Exercise goal: Transcribe the listing below in its entirety, exactly.

Dataset records:
(** The stream of a subscriber that has written ends with what it painted last. *)
Lemma sentOK_parse s v :
  sentOK s -> painted s = Some v -> v <> ""%string -> List.last (sseParse (sent s)) ("", "")%string = ("state", v)%string.
Proof.
  intros (outs & Hs & Hf & Hl & _) Hp Hv. rewrite Hs, sseParse_sent.
  - rewrite Hp in Hl. cbn in Hl. destruct (last_exists_or (omap (fun o => o) outs)) as [He|(k & x & He)]; rewrite He in *.
    + cbn in Hl. congruence.
    + rewrite last_last in Hl. subst x. rewrite map_app. cbn [map]. apply last_last.
  - eapply Forall_impl; [exact Hf|]. cbv beta. intros [d|]; [|done]. by intros (_ & ? & _).
Qed.

(** * Properties *)

(** No change is missed: at any moment of any interleaving of the loop, the handlers and the
    changes, a subscriber that waits and has no signal to receive last wrote, and its browser last
    parsed, exactly the snapshot the hub committed last. *)
Theorem hub_no_missed_change h ch s v :
  hreachable h -> subs h !! ch = Some s -> phase s = waiting -> pending s = false -> last h = Some v ->
  painted s = Some v /\ List.last (sseParse (sent s)) ("", "")%string = ("state", v)%string.
Proof.
  intros Hr Hs Hph Hp Hl. destruct (hreachable_ok h Hr) as (_ & Hv & _ & Hsub).
  destruct (Hsub _ _ Hs) as [Hu Hse]. assert (painted s = Some v) as Hpa.
  { destruct Hu as [?|Hu]; [congruence|]. unfold upToDate in Hu. rewrite Hph, Hl in Hu. by destruct Hu. }
  split; [done|]. apply sentOK_parse; [done..|]. by destruct (Hv v Hl).
Qed.

(** C19.  Everyone converges: from any reachable moment, one round of the loop and then the steps
    of a subscriber's own handler leave it waiting, without a signal, having delivered what the
    builder returns. *)
Theorem hub_converges h ch s :
  hreachable h -> loop h = runTick -> subs h !! ch = Some s ->
  exists h1 s',
    steps [evTick; evHubBuild; evCommit] h = Some h1
    /\ subs (serve ch h1) !! ch = Some s' /\ phase s' = waiting /\ pending s' = false
    /\ painted s' = Some (current h)
    /\ List.last (sseParse (sent s')) ("", "")%string = ("state"%string, current h).
Proof.
  intros Hr Hloop Hs. pose proof (hreachable_ok h Hr) as Hok.
  assert (tick h = h <| loop := runBuild |>) as Htick.
  { unfold tick. destruct (Z.ltb_spec 0 (Z.of_nat (size (subs h)))) as [|Hsz]; [done|]. exfalso.
    assert (size (subs h) <> 0%nat) as Hn; [|lia]. intros H0%map_size_empty_iff. by rewrite H0, lookup_empty in Hs. }
  set (h1 := commit (current h) (build (tick h))).
  assert (steps [evTick; evHubBuild; evCommit] h = Some h1) as Hsteps.
  { unfold h1. cbn [steps step]. by rewrite Hloop, Htick. }
  assert (hub_ok h1 /\ last h1 = Some (current h) /\ current h1 = current h) as (Hok1 & Hl1 & Hc1).
  { split.
    - unfold h1. rewrite Htick. apply commit_ok; [done|]. destruct Hok as (H1 & H2 & H3 & H4). unfold hub_ok. split_and!; cbn; try done.
      by intros v [= <-].
    - unfold h1, commit. rewrite Htick. cbv zeta. by destruct (negb _). }
  assert (exists s1, subs h1 !! ch = Some s1) as [s1 Hs1].
  { unfold h1, commit. rewrite Htick. cbv zeta. destruct (negb _); cbn; [|by exists s].
    exists (signal s). by rewrite lookup_fmap, Hs. }
  pose proof (serve_lookup ch h1 _ s1 Hl1 Hs1) as Hserve. destruct (serveSub_waits (current h) (current h1) s1) as [Hw Hnp].
  pose proof (serve_ok ch h1 Hok1) as (_ & _ & _ & Hsub). destruct (Hsub _ _ Hserve) as [Hu Hse].
  assert (last (serve ch h1) = Some (current h)) as Hlast.
  { unfold serve. generalize 6%nat as n. induction n as [|n IH]; [done|]. rewrite !Nat.iter_succ. by rewrite (proj1 (serveStep_hub _ _)). }
  assert (painted (Nat.iter 6 (serveSub (current h) (current h1)) s1) = Some (current h)) as Hpa.
  { destruct Hu as [?|Hu]; [congruence|]. unfold upToDate in Hu. rewrite Hw, Hlast in Hu. by destruct Hu. }
  eexists h1, _. split_and!; [exact Hsteps|exact Hserve|exact Hw|exact Hnp|exact Hpa|].
  apply sentOK_parse; [done..|]. by destruct Hok as [[? _] _].
Qed.

(** ** Runs *)

Lemma steps_reachable es : forall h h', hreachable h -> steps es h = Some h' -> hreachable h'.
Proof.
  induction es as [|e es IH]; intros h h' Hr; cbn [steps]; [by intros [= <-]|].
  destruct (step e h) as [h1|] eqn:Hs; [|done]. apply IH. by eapply hreach_step.
Qed.

Definition runFrom (v : string) (es : list event) : stateHub := default (newStateHub v) (steps es (newStateHub v)).
Lemma runFrom_reachable v es :
  snapshotText v -> is_Some (steps es (newStateHub v)) -> hreachable (runFrom v es).
Proof.
  intros Hv [h Hh]. unfold runFrom. rewrite Hh. eapply steps_reachable; [|exact Hh]. by apply hreach_init.
Qed.

(** A first page, served while the loop makes its first round, and a change. *)
Definition boot : list event :=
  [evSubscribe 1; evRead 1; evTick; evHubBuild; evBuild 1; evChange "{v2}"; evCommit; evWrite 1; evHeartbeat 1]%string.
Definition bootServed : list event := boot ++ [evTick; evHubBuild; evCommit; evReceive 1; evRead 1; evWrite 1].
Definition subOf (h : stateHub) (ch : Z) : subscriber := default (mkSub false toLoad None "") (subs h !! ch).
Lemma hub_no_missed_change_witness :
  painted (subOf (runFrom "{v1}" bootServed) 1) = Some "{v2}"%string
  /\ sseParse (sent (subOf (runFrom "{v1}" bootServed) 1)) = [("state", "{v1}"); ("state", "{v2}")]%string.
Proof.
  assert (hreachable (runFrom "{v1}" bootServed)) as Hr.
  { apply runFrom_reachable; [apply (bool_decide_eq_true_1 _); vm_compute; reflexivity|vm_compute; by eexists]. }
  assert (subs (runFrom "{v1}" bootServed) !! 1 = Some (subOf (runFrom "{v1}" bootServed) 1)) as Hs by (vm_compute; reflexivity).
  destruct (hub_no_missed_change _ 1 _ "{v2}" Hr Hs) as [Hp _]; [vm_compute; reflexivity..|].
  split; [exact Hp|vm_compute; reflexivity].
Defined.

Lemma hub_converges_witness :
  exists h1 s', steps [evTick; evHubBuild; evCommit] (runFrom "{v1}" boot) = Some h1
  /\ subs (serve 1 h1) !! 1 = Some s' /\ painted s' = Some "{v2}"%string.
Proof.
  assert (hreachable (runFrom "{v1}" boot)) as Hr.
  { apply runFrom_reachable; [apply (bool_decide_eq_true_1 _); vm_compute; reflexivity|vm_compute; by eexists]. }
  assert (subs (runFrom "{v1}" boot) !! 1 = Some (subOf (runFrom "{v1}" boot) 1)) as Hs by (vm_compute; reflexivity).
  destruct (hub_converges (runFrom "{v1}" boot) 1 (subOf (runFrom "{v1}" boot) 1) Hr) as (h1 & s' & H1 & H2 & _ & _ & H3 & _); [vm_compute; reflexivity|exact Hs|].
  exists h1, s'. split; [exact H1|]. split; [exact H2|]. rewrite H3. vm_compute. reflexivity.
Defined.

Problem solution:
(** The stream of a subscriber that has written ends with what it painted last. *)
Lemma sentOK_parse s v :
  sentOK s -> painted s = Some v -> v <> ""%string -> List.last (sseParse (sent s)) ("", "")%string = ("state", v)%string.
Proof.
  intros (outs & Hs & Hf & Hl & _) Hp Hv. rewrite Hs, sseParse_sent.
  - rewrite Hp in Hl. cbn in Hl. destruct (last_exists_or (omap (fun o => o) outs)) as [He|(k & x & He)]; rewrite He in *.
    + cbn in Hl. congruence.
    + rewrite last_last in Hl. subst x. rewrite map_app. cbn [map]. apply last_last.
  - eapply Forall_impl; [exact Hf|]. cbv beta. intros [d|]; [|done]. by intros (_ & ? & _).
Qed.

(** * Properties *)

(** No change is missed: at any moment of any interleaving of the loop, the handlers and the
    changes, a subscriber that waits and has no signal to receive last wrote, and its browser last
    parsed, exactly the snapshot the hub committed last. *)
Theorem hub_no_missed_change h ch s v :
  hreachable h -> subs h !! ch = Some s -> phase s = waiting -> pending s = false -> last h = Some v ->
  painted s = Some v /\ List.last (sseParse (sent s)) ("", "")%string = ("state", v)%string.
Proof.
  intros Hr Hs Hph Hp Hl. destruct (hreachable_ok h Hr) as (_ & Hv & _ & Hsub).
  destruct (Hsub _ _ Hs) as [Hu Hse]. assert (painted s = Some v) as Hpa.
  { destruct Hu as [?|Hu]; [congruence|]. unfold upToDate in Hu. rewrite Hph, Hl in Hu. by destruct Hu. }
  split; [done|]. apply sentOK_parse; [done..|]. by destruct (Hv v Hl).
Qed.

(** C19.  Everyone converges: from any reachable moment, one round of the loop and then the steps
    of a subscriber's own handler leave it waiting, without a signal, having delivered what the
    builder returns. *)
Theorem hub_converges h ch s :
  hreachable h -> loop h = runTick -> subs h !! ch = Some s ->
  exists h1 s',
    steps [evTick; evHubBuild; evCommit] h = Some h1
    /\ subs (serve ch h1) !! ch = Some s' /\ phase s' = waiting /\ pending s' = false
    /\ painted s' = Some (current h)
    /\ List.last (sseParse (sent s')) ("", "")%string = ("state"%string, current h).
Proof.
  intros Hr Hloop Hs. pose proof (hreachable_ok h Hr) as Hok.
  assert (tick h = h <| loop := runBuild |>) as Htick.
  { unfold tick. destruct (Z.ltb_spec 0 (Z.of_nat (size (subs h)))) as [|Hsz]; [done|]. exfalso.
    assert (size (subs h) <> 0%nat) as Hn; [|lia]. intros H0%map_size_empty_iff. by rewrite H0, lookup_empty in Hs. }
  set (h1 := commit (current h) (build (tick h))).
  assert (steps [evTick; evHubBuild; evCommit] h = Some h1) as Hsteps.
  { unfold h1. cbn [steps step]. by rewrite Hloop, Htick. }
  assert (hub_ok h1 /\ last h1 = Some (current h) /\ current h1 = current h) as (Hok1 & Hl1 & Hc1).
  { split.
    - unfold h1. rewrite Htick. apply commit_ok; [done|]. destruct Hok as (H1 & H2 & H3 & H4). unfold hub_ok. split_and!; cbn; try done.
      by intros v [= <-].
    - unfold h1, commit. rewrite Htick. cbv zeta. by destruct (negb _). }
  assert (exists s1, subs h1 !! ch = Some s1) as [s1 Hs1].
  { unfold h1, commit. rewrite Htick. cbv zeta. destruct (negb _); cbn; [|by exists s].
    exists (signal s). by rewrite lookup_fmap, Hs. }
  pose proof (serve_lookup ch h1 _ s1 Hl1 Hs1) as Hserve. destruct (serveSub_waits (current h) (current h1) s1) as [Hw Hnp].
  pose proof (serve_ok ch h1 Hok1) as (_ & _ & _ & Hsub). destruct (Hsub _ _ Hserve) as [Hu Hse].
  assert (last (serve ch h1) = Some (current h)) as Hlast.
  { unfold serve. generalize 6%nat as n. induction n as [|n IH]; [done|]. rewrite !Nat.iter_succ. by rewrite (proj1 (serveStep_hub _ _)). }
  assert (painted (Nat.iter 6 (serveSub (current h) (current h1)) s1) = Some (current h)) as Hpa.
  { destruct Hu as [?|Hu]; [congruence|]. unfold upToDate in Hu. rewrite Hw, Hlast in Hu. by destruct Hu. }
  eexists h1, _. split_and!; [exact Hsteps|exact Hserve|exact Hw|exact Hnp|exact Hpa|].
  apply sentOK_parse; [done..|]. by destruct Hok as [[? _] _].
Qed.

(** ** Runs *)

Lemma steps_reachable es : forall h h', hreachable h -> steps es h = Some h' -> hreachable h'.
Proof.
  induction es as [|e es IH]; intros h h' Hr; cbn [steps]; [by intros [= <-]|].
  destruct (step e h) as [h1|] eqn:Hs; [|done]. apply IH. by eapply hreach_step.
Qed.

Definition runFrom (v : string) (es : list event) : stateHub := default (newStateHub v) (steps es (newStateHub v)).
Lemma runFrom_reachable v es :
  snapshotText v -> is_Some (steps es (newStateHub v)) -> hreachable (runFrom v es).
Proof.
  intros Hv [h Hh]. unfold runFrom. rewrite Hh. eapply steps_reachable; [|exact Hh]. by apply hreach_init.
Qed.

(** A first page, served while the loop makes its first round, and a change. *)
Definition boot : list event :=
  [evSubscribe 1; evRead 1; evTick; evHubBuild; evBuild 1; evChange "{v2}"; evCommit; evWrite 1; evHeartbeat 1]%string.
Definition bootServed : list event := boot ++ [evTick; evHubBuild; evCommit; evReceive 1; evRead 1; evWrite 1].
Definition subOf (h : stateHub) (ch : Z) : subscriber := default (mkSub false toLoad None "") (subs h !! ch).
Lemma hub_no_missed_change_witness :
  painted (subOf (runFrom "{v1}" bootServed) 1) = Some "{v2}"%string
  /\ sseParse (sent (subOf (runFrom "{v1}" bootServed) 1)) = [("state", "{v1}"); ("state", "{v2}")]%string.
Proof.
  assert (hreachable (runFrom "{v1}" bootServed)) as Hr.
  { apply runFrom_reachable; [apply (bool_decide_eq_true_1 _); vm_compute; reflexivity|vm_compute; by eexists]. }
  assert (subs (runFrom "{v1}" bootServed) !! 1 = Some (subOf (runFrom "{v1}" bootServed) 1)) as Hs by (vm_compute; reflexivity).
  destruct (hub_no_missed_change _ 1 _ "{v2}" Hr Hs) as [Hp _]; [vm_compute; reflexivity..|].
  split; [exact Hp|vm_compute; reflexivity].
Defined.

Lemma hub_converges_witness :
  exists h1 s', steps [evTick; evHubBuild; evCommit] (runFrom "{v1}" boot) = Some h1
  /\ subs (serve 1 h1) !! 1 = Some s' /\ painted s' = Some "{v2}"%string.
Proof.
  assert (hreachable (runFrom "{v1}" boot)) as Hr.
  { apply runFrom_reachable; [apply (bool_decide_eq_true_1 _); vm_compute; reflexivity|vm_compute; by eexists]. }
  assert (subs (runFrom "{v1}" boot) !! 1 = Some (subOf (runFrom "{v1}" boot) 1)) as Hs by (vm_compute; reflexivity).
  destruct (hub_converges (runFrom "{v1}" boot) 1 (subOf (runFrom "{v1}" boot) 1) Hr) as (h1 & s' & H1 & H2 & _ & _ & H3 & _); [vm_compute; reflexivity|exact Hs|].
  exists h1, s'. split; [exact H1|]. split; [exact H2|]. rewrite H3. vm_compute. reflexivity.
Defined.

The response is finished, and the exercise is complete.